Coming to ApacheCon Europe 2000? http://apachecon.com/

Re: names to say in late september

2000-07-27 Thread David Jablon 

How about RISHAD?

It's pronounceable, captures all three inventors in the same order
and equal proportions, and is already a name, with relevant connotations.

The similar "Rashad" is listed as meaning "integrity of conduct", which seems
particularly appropriate. 
There is also "Rashid", "Rightly guided, Having the true Faith",
which neatly captures the history of zealous marketing behind this
method.  Perhaps other's know of the origins of the "Rishad" or other
forms, which for all I know could have completely different meanings.

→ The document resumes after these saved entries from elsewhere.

Definition completedEvent (session game payout final : Z) : CasinoGameCompletedEvent :=
  {| ce_sessionId := session; ce_player := []; ce_gameType := game; ce_payout := payout; ce_finalChips := final;
     ce_wasShielded := false; ce_wasDoubled := false; ce_logs := []; ce_playerBalances := None |}.

Definition toStart : list Event :=
  [Answered 0 (Probed (Ok true) (Ok false) (Ok false)); Answered 0 (GotPlayer (Some webPlayer))].

(** Fifty on red. *)
Definition redBets : list RouletteBet := [{| rb_type := Roul_RED; rb_target := None; rb_amount := 50 |}].

Definition onRed : Web :=
  put_tables (set_tbRoulette (MkBets redBets [] [] "NONE") (tables (freshWeb "ROULETTE"))) (freshWeb "ROULETTE").

Lemma run_reachable loc l w : rtc (step loc) w (run loc l w).
Proof.
  revert w. induction l as [|e l IH]; intros w; [done|]. unfold run. cbn [foldl]. fold (run loc l (default w (handle loc e w))).
  destruct (handle loc e w) eqn:E; cbn; [|apply IH]. eapply rtc_l; [by eapply Step|apply IH].
Qed.

(** From the press to the result, at a final stack of 1050. *)
Definition wholeRound : list Event :=
  Deal true :: toStart ++
    [Answered 0 Accepted; Started (startedEvent 7 6); Answered 0 Accepted; Completed (completedEvent 7 6 100 1050) None].

Lemma moves_follow_starts_witness :
  let w := run (fun _ => "") wholeRound onRed in
  (exists payload, out w = [SentStart 6 0 7; SentMove 7 payload]) /\
  (forall l1 s p l2, out w = l1 ++ SentMove s p :: l2 -> startedIn l1 s \/ AskedActive s ∈ l1)
  /\ NoDup (omap startId (out w)).
Proof.
  split; [eexists; by vm_compute|]. apply (moves_follow_starts (fun _ => "") onRed); [by split|apply run_reachable].
Defined.

Lemma books_agree_witness :
  let w := run (fun _ => "") wholeRound onRed in
  pnlHistory (stats w) = [50] /\
  default 0 (last (pnlHistory (stats w))) = total (pnlByGame (stats w)) /\ (length (pnlHistory (stats w)) <= 100)%nat.
Proof.
  split; [by vm_compute|]. apply (books_agree (fun _ => "") onRed); [done..|apply run_reachable].
Defined.

Lemma completed_settles_witness :
  let w := run (fun _ => "") (take 6 wholeRound) onRed in
  let w' := handleGameCompleted (fun _ => "") (completedEvent 7 6 100 1050) None w in
  settled w' /\ chips (stats w') = 1050 /\ g_lastResult (meta w') = 50.
Proof.
  cbv zeta. destruct (completed_settles (fun _ => "") (completedEvent 7 6 100 1050) None (run (fun _ => "") (take 6 wholeRound) onRed))
    as (H1 & _ & H2 & _ & _ & _ & _ & H3 & _); [by vm_compute|].
  split_and!; [exact H3|rewrite H1; by vm_compute|]. rewrite (H2 1000); [by vm_compute|by vm_compute|by vm_compute].
Defined.

Lemma no_answer_recovers_witness :
  let w := run (fun _ => "") (Deal true :: toStart ++ [Rendered]) onRed in
  let w' := run (fun _ => "") [Answered 0 Failed] (silent 0 15000 (fun _ => "") w) in
  answered w' /\ currentSessionIdRef (refs w') = None.
Proof.
  destruct (no_answer_recovers (fun _ => "") 0 "ROULETTE" 50 7 15000 Failed (run (fun _ => "") (Deal true :: toStart ++ [Rendered]) onRed))
    as [H1 [[(s & E & _) _]|(H2 & _)]]; [by vm_compute..|by left|discriminate E|by split].
Defined.

Lemma first_play_witness :
  exists payload,
    sentOff (DraftRoulette redBets "STANDARD") 7 [SentStart 6 0 7] payload
      (run (fun _ => "") (Deal true :: toStart ++ [Answered 0 Accepted; Started (startedEvent 7 6)]) onRed).
Proof.
  eexists. apply (first_play (fun _ => "") true (DraftRoulette redBets "STANDARD") _ (Ok false) (Ok false) true webPlayer (startedEvent 7 6) onRed);
    try by vm_compute.
  all: split; by vm_compute.
Defined.

(** ** Runs that go wrong *)

Definition after (l : list Event) (w : Web) : Web := run (fun _ => "") l w.

(** The session starts while the question of the timer is out.  When the question
    then fails, the running game is dropped, and its events are ignored. *)
Lemma failed_query_drops_live :
  let live := after ([Play "BACCARAT"] ++ toStart ++ [Answered 0 Accepted; Passed 15000; TimedOut; Started (startedEvent 7 0)])
                    (freshWeb "BACCARAT") in
  let w := after [Answered 0 Failed] live in
  currentSessionIdRef (refs live) = Some 7 /\ u_stage (common (w_state (ui live))) = "PLAYING"
  /\ currentSessionIdRef (refs w) = None
  /\ chips (stats (after [Completed (completedEvent 7 0 100 1050) None] w)) = 1000.
Proof. by vm_compute. Qed.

At 07:05 AM 7/27/00 -0700, Rodney Thayer wrote:
>What shall we call
>that-public-key-algorithm-that-will-not-be-patent-protected in late
>September?  we should not use a trademarked or copyrighted term, in my
>opinion.
>There was discussion of this a while ago, I think.  I don't recall what
>was around.
>
>I suggest "Rivest Public Key", or 'RPKey'.  It's not the prettiest
>buzzword I've ever
>suggested, but is there something better to call it?

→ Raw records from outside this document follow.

(* ===== verification/BlackjackAdviceCorrect.v ===== *)
(** * The advice of the blackjack table, proved

    The loops end and the values have their bounds whatever is drawn
    ([advice_sound]); a draw takes a card the shoe has ([draw_takes]); and two
    defects: the hands of a split are paid as naturals ([split_paid_as_natural]),
    and insurance is advised at a loss ([insurance_advised]). *)

From Stdlib Require Import QArith.QArith QArith.Qround Lqa.
From S2P Require Import Prelude JsNum JsValues WebState BlackjackAdvice.

#[local] Open Scope Z_scope.

(** ** Hands *)

Definition card_ (r : Z) : Prop := 1 <= r <= 10.

(** The total with every ace as one. *)
Definition hard (hand : list Z) : Z := zsum (fun r => if r =? 1 then 1 else Z.min r 10) hand.

Definition aces (hand : list Z) : Z := zsum (fun r => if r =? 1 then 1 else 0) hand.

Lemma handValue_fold hand t a :
  foldl (fun '(total, n) rank => if rank =? 1 then (total + 11, S n) else (total + Z.min rank 10, n)) (t, a) hand
  = (t + hard hand + 10 * aces hand, (a + Z.to_nat (aces hand))%nat).
Proof.
  assert (Ha : forall h, 0 <= aces h) by (intros h; apply zsum_nonneg; intros x _; by case_match).
  revert t a. induction hand as [|r hand IH]; intros t a; cbn [foldl]; [f_equal; cbn; lia|].
  specialize (Ha hand). unfold hard, aces in *. rewrite !zsum_cons. case_match; rewrite IH; f_equal; lia.
Qed.

Lemma hard_aces hand : Forall card_ hand -> aces hand <= hard hand /\ 0 <= aces hand /\ len hand <= hard hand.
Proof.
  unfold hard, aces, len. induction 1 as [|r hand Hr _ IH]; [done|]. rewrite !zsum_cons. cbn [length]. unfold card_ in Hr.
  case_match; lia.
Qed.

Lemma soften_spec (n : nat) t :
  let h := t - 10 * Z.of_nat n in
  Z.of_nat n <= h ->
  soften n t = if (0 <? Z.of_nat n) && (h <=? 11) then (h + 10, true) else (h, false).
Proof.
  revert t. induction n as [|n IH]; intros t h Hn; subst h; cbn [soften]; [f_equal; lia|].
  destruct (Z.ltb_spec 21 t).
  - rewrite IH by lia. destruct n as [|n].
    + destruct (Z.leb_spec (t - 10 * Z.of_nat 1) 11); [lia|]. rewrite andb_false_r. cbn [Z.of_nat Z.ltb Z.compare andb]. f_equal. lia.
    + rewrite !(proj2 (Z.ltb_lt 0 _)) by lia. cbn [andb]. replace (t - 10 - 10 * Z.of_nat (S n)) with (t - 10 * Z.of_nat (S (S n))) by lia. done.
  - rewrite (proj2 (Z.ltb_lt 0 _)), (proj2 (Z.leb_le _ _)) by lia. cbn [andb]. f_equal.
    destruct n; [lia|]. lia.
Qed.

(** One ace counts eleven where the hand can bear it. *)
Lemma handValue_spec hand :
  Forall card_ hand ->
  handValue hand = if (0 <? aces hand) && (hard hand <=? 11) then (hard hand + 10, true) else (hard hand, false).
Proof.
  intros H. destruct (hard_aces hand H) as (Ha & Ha0 & _). unfold handValue.
  rewrite handValue_fold. cbn [Nat.add]. rewrite soften_spec; rewrite Z2Nat.id by lia.
  - replace (0 + hard hand + 10 * aces hand - 10 * aces hand) with (hard hand) by lia. done.
  - lia.
Qed.

Lemma hard_snoc hand r : card_ r -> hard hand + 1 <= hard (hand ++ [r]).
Proof. unfold hard, card_. intros Hr. rewrite zsum_app, zsum_cons, zsum_nil. case_match; lia. Qed.

Lemma cards_snoc hand r : Forall card_ hand -> card_ r -> Forall card_ (hand ++ [r]).
Proof. intros H Hr. apply Forall_app. split; [done|]. constructor; [done|constructor]. Qed.

Section Random.

Context (random : nat -> Q).

#[local] Abbreviation drawRank := (drawRank random).
#[local] Abbreviation resolveStand := (resolveStand random).
#[local] Abbreviation simulateHand := (simulateHand random).

(** Whatever is drawn is a card. *)
Lemma drawRank_card s : card_ (drawRank s).1.
Proof.
  unfold BlackjackAdvice.drawRank, card_. cbv zeta. case_match; [done|]. case_match; [|done]. cbn [fst].
  do 10 (destruct n as [|n]; [done|]). done.
Qed.

(** ** The dealer *)

Lemma hard17 hand : Forall card_ hand -> 17 <= hard hand -> handValue hand = (hard hand, false).
Proof. intros H Hh. rewrite handValue_spec by done. by rewrite (proj2 (Z.leb_gt (hard hand) 11)), andb_false_r by lia. Qed.

(** What the dealer can end with. *)
Definition dealer_ok (d : Dealer) : Prop := 17 <= d_total d /\ (d_bust d = true <-> 21 < d_total d).

Lemma dealerLoop_ends fuel h17 bj hand s :
  Forall card_ hand -> 17 - hard hand < Z.of_nat fuel -> 0 < Z.of_nat fuel ->
  exists d s', dealerLoop random fuel h17 bj hand s = Some (d, s') /\ dealer_ok d /\ d_blackjack d = bj.
Proof.
  revert hand s. induction fuel as [|f IH]; intros hand s Hc Hf H0; [lia|]. cbn [dealerLoop].
  destruct (handValue hand) as [total soft] eqn:Ev. pose proof (drawRank_card s) as Hr. destruct (drawRank s) as [r s1]. cbn [fst] in Hr.
  assert (Hhit : hard hand < 17 -> exists d s', dealerLoop random f h17 bj (hand ++ [r]) s1 = Some (d, s') /\ dealer_ok d /\ d_blackjack d = bj).
  { intros Hh. pose proof (hard_snoc hand r Hr). apply IH; [by apply cards_snoc|lia|lia]. }
  assert (Hlow : soft = true \/ total < 17 -> total <= 17 -> hard hand < 17).
  { intros Hs Ht. destruct (Z.lt_ge_cases (hard hand) 17) as [|Hge]; [done|]. rewrite hard17 in Ev by done.
    injection Ev as <- <-. destruct Hs; [done|lia]. }
  destruct (Z.ltb_spec 21 total); [do 2 eexists; split; [done|]; cbn; split; [split; [cbn; lia|done]|done]|].
  destruct (Z.ltb_spec 17 total); [do 2 eexists; split; [done|]; cbn; split; [split; cbn; [lia|split; [done|lia]]|done]|].
  destruct (Z.eqb_spec total 17) as [->|Hn].
  - destruct soft; [|do 2 eexists; split; [done|]; cbn; split; [split; cbn; [lia|split; [done|lia]]|done]].
    destruct h17; [|do 2 eexists; split; [done|]; cbn; split; [split; cbn; [lia|split; [done|lia]]|done]].
    apply Hhit, Hlow; [by left|lia].
  - cbn [andb]. apply Hhit, Hlow; [right; lia|lia].
Qed.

I think you'd want to ask Ron about that first proposal, and it
seems unfair to omit Adi and Len.

-- David

Re: names to say in late september

2000-07-27 Thread Arnold G. Reinhold 

At 7:05 AM -0700 7/27/2000, Rodney Thayer wrote:
>What shall we call
>that-public-key-algorithm-that-will-not-be-patent-protected in late
>September?  we should not use a trademarked or copyrighted term, in my
>opinion.
>There was discussion of this a while ago, I think.  I don't recall what
>was around.
>
>I suggest "Rivest Public Key", or 'RPKey'.  It's not the prettiest
>buzzword I've ever
>suggested, but is there something better to call it?

I like "Biprime Cryptography," or maybe "Biprime Public Key 
Cryptography," where a biprime is defined as the product of two prime 
numbers.  I doesn't get close to any trademark and it is descriptive 
of the algorithm.

Arnold Reinhold

Re: names to say in late september

2000-07-27 Thread John Kelsey 

At 07:05 AM 7/27/00 -0700, Rodney Thayer wrote:
...
>I suggest "Rivest Public Key", or 'RPKey'.  It's not the prettiest
>buzzword I've ever
>suggested, but is there something better to call it?

There's already an RPK, which (if I recall correctly) is based on doing
Diffie-Hellman with shift registers.  So this might be confusing.

What about just expanding the acronym: The Rivest Shamir Adleman public key
system.

--John

Re: names to say in late september

2000-07-27 Thread William Allen Simpson 

Rodney Thayer wrote:
> 
> What shall we call
> that-public-key-algorithm-that-will-not-be-patent-protected in late
> September?  we should not use a trademarked or copyrighted term, in my
> opinion.

"The Public Key Algorithm Formerly Known as RSA"

In the usual academic tradition, it should continue to be called after 
the discoverers.  ARS would be nicely alphabetical.  There isn't much 
likelihood of confusion with Agricultural Research Service, Automation 
Research Systems Ltd, or Authorized Remarketing Supplier (checking the 
top google references).

And when you say it, it has a ring of truth about the 20 years that 
we've endured.

Meanwhile, what celebrations are planned?

Is there a conference we should all attend on the 20th/21st?  If one 
was organized, would folks come?

[EMAIL PROTECTED]
Key fingerprint =  17 40 5E 67 15 6F 31 26  DD 0D B9 9B 6A 15 2C 32

Re: names to say in late september

2000-07-27 Thread Eric Murray 

On Thu, Jul 27, 2000 at 07:05:38AM -0700, Rodney Thayer wrote:
> What shall we call
> that-public-key-algorithm-that-will-not-be-patent-protected in late
> September?  we should not use a trademarked or copyrighted term, in my
> opinion.
> There was discussion of this a while ago, I think.  I don't recall what
> was around.
> 
> I suggest "Rivest Public Key", or 'RPKey'.

Too close to "RPK".

>  It's not the prettiest
> buzzword I've ever
> suggested, but is there something better to call it?

"The algorithm formerly known as RSA"?

In Singh's "Code Book", he relates a story where Aldeman
insisted to Rivest that his (Aldeman's) name be last on the paper...
Ron had originally had it in alphabetically order.
Perhaps "ASR" might then be appropriate?

-- 
  Eric Murray http://www.lne.com/ericm  ericm at lne.com  PGP keyid:E03F65E5
Security consulting: secure protocols, security reviews, standards, smartcards.